One of those at table with Jesus said to him, “Blessed is the one who will dine in the Kingdom of God.” He replied to him, “A man gave a great dinner to which he invited many. When the time for the dinner came, he dispatched his servant to say to those invited, ‘Come, everything is now ready.’ But one by one, they all began to excuse themselves. The first said to him, ‘I have purchased a field and must go to examine it; I ask you, consider me excused.’ And another said, ‘I have purchased five yoke of oxen and am on my way to evaluate them; I ask you, consider me excused.’ And another said, ‘I have just married a woman, and therefore I cannot come.’ The servant went and reported this to his master. Then the master of the house in a rage commanded his servant, ‘Go out quickly into the streets and alleys of the town and bring in here the poor and the crippled, the blind and the lame.’ The servant reported, ‘Sir, your orders have been carried out and still there is room.’ The master then ordered the servant, ‘Go out to the highways and hedgerows and make people come in that my home may be filled. For, I tell you, none of those men who were invited will taste my dinner.'” – Luke 14:15-24 NASB
Some of the happiest moments of our lives are spent around a banquet table. Milestones are celebrated there, friendships grow deeper, and relationships are renewed. Could this be why Jesus so frequently used this image to describe heaven? Let’s spend a moment thinking about the joy of heaven, of this never-ending feast. We cannot fathom what it will be like to see God and the inexhaustible beauty of his Triune majesty. And the company will be great! In the heavenly banquet, it doesn’t matter where you sit: you’ll be next to a saint, and the conversation will be beautiful!
Going to a banquet takes some effort. You need to get a babysitter, pick out something to wear and possibly alter previous plans. If the invitation isn’t valued, that effort won’t be forthcoming; instead, you will make excuses. They may express a reality—those oxen are ready to go!—but they camouflage the real issue: that particular banquet doesn’t seem worth it. This should make us reflect on the excuses we have about our spiritual lives. Do they mask a growing spiritual mediocrity?
The master of the house is upset because the people that should have been the first to accept his invitation turn him down. But everything is purchased, and the party is ready to go. Someone will have a chance to enjoy it. Here perhaps is another angle for reflection: We are that master’s servants. He wants his house to be filled, and he needs us to make it happen. The servants are quick and agile, and they understand what the master wants: “There’s still room!” So too, let’s ask the Lord to give us apostolic hearts that won’t rest until the house is full. What a feast that will be!
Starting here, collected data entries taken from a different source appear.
(* ===== verification/TransportServiceRuns.v ===== *)
(** * Runs of the transport service

    The service polls and its protocol opens substreams, in any order: the runs refine the
    contract, and every substream gets one result. *)

From stdpp Require Import base tactics option list gmap strings relations.
From Stdlib Require Import NArith Lia Init.Byte.
From S2P Require Import Prelude Multiaddr AddressStore PeerState ConnectionLimits TransportManager.
From S2P Require Import TransportManagerHandle ProtocolTypes ProtocolSet TransportService TransportServiceFacts.

Local Open Scope litep2p_scope.

(** What the protocol sees of a step: an event, the answer to a call, or nothing. *)
Inductive TsAction :=
| TaDelivered (e : ServiceEvent)
| TaOpened (p : PeerId) (r : result SubstreamError SubstreamId)
| TaQuiet.

(** The state of a run: the service, its connections and the clock. *)
Notation TsState := (TransportService * Links * N)%type.

(** A poll, with what waits in the channel from the connections; a call of [open_substream]; a
    substream identifier that someone else takes. Identifiers do not run out and the clock does
    not go back. *)
Inductive ts_step `{HashOrder, SleepQueue} (debug : bool) : TsState → TsAction → TsState → Prop :=
| T_poll ts l t now ch rx closed l' ts' seen rest l1 poll :
    (t ≤ now)%N → fed l rx l' → ts_poll_next debug now ch ts rx closed = Done (ts', rest, poll) →
    rx = seen ++ rest → fed l seen l1 →
    ts_step debug (ts, l, t) (match poll with Ready (Some e) => TaDelivered e | _ => TaQuiet end) (ts', l1, now)
| T_open ts l t now ch p ts' cmd r :
    (t ≤ now)%N → (ts_next_substream_id ts < usize_max)%N → ts_open_substream now ch ts p = (ts', cmd, r) →
    ts_step debug (ts, l, t) (TaOpened p r) (ts', ask l cmd, now)
| T_counter ts l t n :
    (ts_next_substream_id ts ≤ n ≤ usize_max)%N →
    ts_step debug (ts, l, t) TaQuiet (ts_set_counter ts n, l, t).

(** The same, for the contract. *)
Inductive contract_step : Contract → TsAction → Contract → Prop :=
| K_delivers c e c' : delivers c e c' → contract_step c (TaDelivered e) c'
| K_opens c p r c' : opens p c r c' → contract_step c (TaOpened p r) c'
| K_quiet c : contract_step c TaQuiet c.

(** ** Refinement *)

Lemma feeds_det l e l1 l2 : feeds l e l1 → feeds l e l2 → l1 = l2.
Proof. intros H1 H2. destruct H1; inversion H2; by subst. Qed.

Lemma fed_det l rx l1 l2 : fed l rx l1 → fed l rx l2 → l1 = l2.
Proof.
  intros H1. revert l2. induction H1 as [|l e l1 rx l2 Hf _ IH]; intros l3 H3; inversion H3; subst; [done|].
  apply IH. by rewrite (feeds_det l e l1 l4).
Qed.

Lemma refines_init protocol fallbacks n timeout ka :
  refines Links_init (TransportService_new protocol fallbacks n timeout ka) Contract_init.
Proof.
  unfold refines. replace (shape _) with (∅ : gmap PeerId (ConnectionId * option ConnectionId)) by done.
  split; [apply contract_wf_init|]. split.
  - split; cbn; [|intros ? ?; by rewrite lookup_empty|done|intros ? ?; by rewrite lookup_empty].
    intros cid p. rewrite !lookup_empty. naive_solver.
  - exists (mkPeerId (mkMultihash 0 [])), [], false. split; [done|]. apply agrees_quiet. cbn.
    split_and!; [|intros p; rewrite lookup_empty, is_Some_alt; set_solver|set_solver].
    intros id p. rewrite !lookup_empty. naive_solver.
Qed.

(** ** Protocols on top of the service

    The service carries out what a handler asks of it; [sv] has the answers the handler got. *)
Inductive serves `{Asks E} (now : N) (ch : ChannelState) (sv : ServiceAnswers) :
    TransportService * Links → list E → TransportService * Links → Prop :=
| V_nil s : serves now ch sv s [] s
| V_open ts l e p ts1 cmd eff s :
    asks e = Some p → (ts_next_substream_id ts < usize_max)%N →
    ts_open_substream now ch ts p = (ts1, cmd, sv_open sv p) →
    serves now ch sv (ts1, ask l cmd) eff s → serves now ch sv (ts, l) (e :: eff) s
| V_other s e eff s' :
    asks e = None → serves now ch sv s eff s' → serves now ch sv s (e :: eff) s'.

Lemma serves_calls `{Asks E} now ch sv s (eff : list E) s' c : serves now ch sv s eff s' →
  refines s.2 s.1 c → ∃ c', calls sv c eff c' ∧ refines s'.2 s'.1 c'.
Proof.
  intros Hs. revert c. induction Hs as [s|ts l e p ts1 cmd eff s He Hn Ho _ IH|s e eff s' He _ IH]; intros c Hr.
  - exists c. split; [constructor|done].
  - destruct (open_ok now ch l ts c p ts1 cmd _ Hr Hn Ho) as (c1 & Hop & Hr1).
    destruct (IH c1 Hr1) as (c2 & ? & ?). exists c2. split; [by eapply C_open|done].
  - destruct (IH c Hr) as (c' & ? & ?). exists c'. split; [by apply C_other|done].
Qed.

(** A poll of the service, seen from the contract. *)
Lemma polled_contract `{HashOrder, SleepQueue} debug now ch ts l c rx closed l' ts1 seen rest l1 poll :
  refines l ts c → fed l rx l' →
  ts_poll_next debug now ch ts rx closed = Done (ts1, rest, poll) → rx = seen ++ rest → fed l seen l1 →
  match poll with
  | Ready (Some e) => ∃ c', delivers c e c' ∧ refines l1 ts1 c'
  | _ => refines l1 ts1 c
  end.
Proof.
  intros Hr Hfed Heq Hrx Hseen. destruct (poll_ok debug now ch closed rx l ts c l' Hr Hfed)
    as (ts2 & rest2 & poll2 & seen2 & l2 & Heq2 & Hrx2 & Hseen2 & _ & Hp).
  rewrite Heq in Heq2. simplify_eq. apply (f_equal reverse) in Hrx2. rewrite !reverse_app in Hrx2.
  simplify_list_eq. by rewrite (fed_det l seen2 l1 l2).
Qed.

Lemma refines_counter l ts c n : refines l ts c → (ts_next_substream_id ts ≤ n)%N →
  refines l (ts_set_counter ts n) c.
Proof.
  intros (Hwf & Hl & q & ids & last & He & Ha) Hn. split; [done|]. split; [done|].
  exists q, ids, last. split; [done|]. by eapply agrees_next.
Qed.

(** ** Substreams and their results *)

(** The result of the substream [id] arrives. *)
Definition is_result (id : SubstreamId) (a : TsAction) : bool :=
  match a with
  | TaDelivered (SvSubstreamOpened _ _ _ (Outbound i) _) | TaDelivered (SvSubstreamOpenFailure i _) => (i =? id)%N
  | _ => false
  end.

(** The identifier [id] is given out. *)
Definition is_given (id : SubstreamId) (a : TsAction) : bool :=
  match a with TaOpened _ (Ok i) => (i =? id)%N | _ => false end.

Definition outstanding (c : Contract) (id : SubstreamId) : nat :=
  match opening c !! id with Some _ => 1 | None => 0 end.

Lemma outstanding_delete con opn usd i id :
  outstanding (mkContract con (delete i opn) usd) id = if (i =? id)%N then 0 else outstanding (mkContract con opn usd) id.
Proof.
  unfold outstanding. cbn. destruct (N.eqb_spec i id) as [->|Hne]; [by rewrite lookup_delete_eq|].
  by rewrite lookup_delete_ne.
Qed.

(** One step keeps the balance, does not give an identifier twice, and keeps the peers of the
    substreams that are opening. *)
Lemma contract_step_account c a c' id : contract_wf c → contract_step c a c' →
  (if is_result id a then 1 else 0) + outstanding c' id = (if is_given id a then 1 else 0) + outstanding c id ∧
  (is_given id a = true → id ∉ used c ∧ id ∈ used c') ∧ (id ∈ used c → id ∈ used c') ∧
  (∀ p, opening c' !! id = Some p → opening c !! id = Some p ∨ a = TaOpened p (Ok id)).
Proof.
  intros Hwf Hk. destruct Hk as [c e c' Hd|c p r c' Ho|c]; [destruct Hd|destruct Ho|]; cbn;
    rewrite ?outstanding_delete; split_and!; try done; try (by auto);
    try (intros p' [_ ?]%lookup_delete_Some; by left).
  - destruct (N.eqb_spec id0 id) as [->|]; [|by destruct c]. unfold outstanding. by rewrite H.
  - destruct (N.eqb_spec id0 id) as [->|]; [|by destruct c]. unfold outstanding. by rewrite H.
  - unfold outstanding. cbn. destruct (N.eqb_spec id0 id) as [->|Hne].
    + rewrite lookup_insert_eq. destruct (opening c !! id) eqn:E; [|done]. by destruct (Hwf _ _ E).
    + by rewrite lookup_insert_ne.
  - intros ->%N.eqb_eq. set_solver.
  - set_solver.
  - intros p' [[-> ->]|[_ ?]]%lookup_insert_Some; auto.
Qed.

Lemma contract_step_wf c a c' : contract_wf c → contract_step c a c' → contract_wf c'.
Proof. intros Hwf Hk. destruct Hk; eauto with litep2p. Qed.

Lemma contract_account c tr c' id : contract_wf c → steps contract_step c tr c' →
  count (is_result id) tr + outstanding c' id = count (is_given id) tr + outstanding c id ∧
  count (is_given id) tr ≤ 1 ∧ (id ∈ used c → count (is_given id) tr = 0) ∧
  ∀ p, opening c' !! id = Some p → opening c !! id = Some p ∨ TaOpened p (Ok id) ∈ tr.
Proof.
  intros Hwf Hs. induction Hs as [c|c a c1 tr c2 Hk _ IH]; cbn [count].
  { split_and!; [done|lia|done|auto]. }
  destruct (contract_step_account c a c1 id Hwf Hk) as (Hb & Hg & Hu & Hp).
  destruct (IH (contract_step_wf _ _ _ Hwf Hk)) as (Hb' & Hle & Hz & Hp').
  split_and!; [lia| | |].
  - destruct (is_given id a) eqn:E; [|done]. rewrite Hz by by apply Hg. lia.
  - intros Hin. rewrite Hz by by apply Hu. destruct (is_given id a) eqn:E; [|done]. by destruct (Hg eq_refl).
  - intros p [[?| ->]%Hp|Hin]%Hp'; [by left|right; left|right; by right].
Qed.

(** The peer an identifier was given out for. *)
Lemma given_peer c tr c' id p p' : contract_wf c → steps contract_step c tr c' →
  TaOpened p (Ok id) ∈ tr → opening c' !! id = Some p' → p = p'.
Proof.
  intros Hwf Hs Hin Hop. revert Hwf Hin. induction Hs as [c|c a c1 tr c2 Hk Hs IH]; intros Hwf Hin;
    [by apply not_elem_of_nil in Hin|]. pose proof (contract_step_wf _ _ _ Hwf Hk) as Hwf1.
  apply elem_of_cons in Hin as [<-|Hin]; [|by apply IH].
  destruct (contract_step_account c _ c1 id Hwf Hk) as (_ & Hg & _ & _).
  destruct Hg as [Hn Hu]; [cbn; apply N.eqb_refl|].
  destruct (contract_account c1 tr c2 id Hwf1 Hs) as (_ & _ & Hz & Hp). specialize (Hz Hu).
  inversion Hk as [|? ? ? ? Ho|]; subst. inversion Ho; subst. destruct (Hp p' Hop) as [H1|H1].
  - cbn in H1. rewrite lookup_insert_eq in H1. by simplify_eq.
  - apply (count_pos (is_given id)) in H1; [lia|cbn; apply N.eqb_refl].
Qed.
As you speak with the Lord today, say, “Lord Jesus, I am looking forward to the day when we will be with you at the feast of the Kingdom of Heaven. Help me to understand that the joy and happiness of that banquet are worth the sacrifice of any worldly priority. So often I have excuses. Give me strength never to be pulled away from you.”
Resolve to accept God’s invitation and not put anything in front of your prayer life today.
Peace and Blessings.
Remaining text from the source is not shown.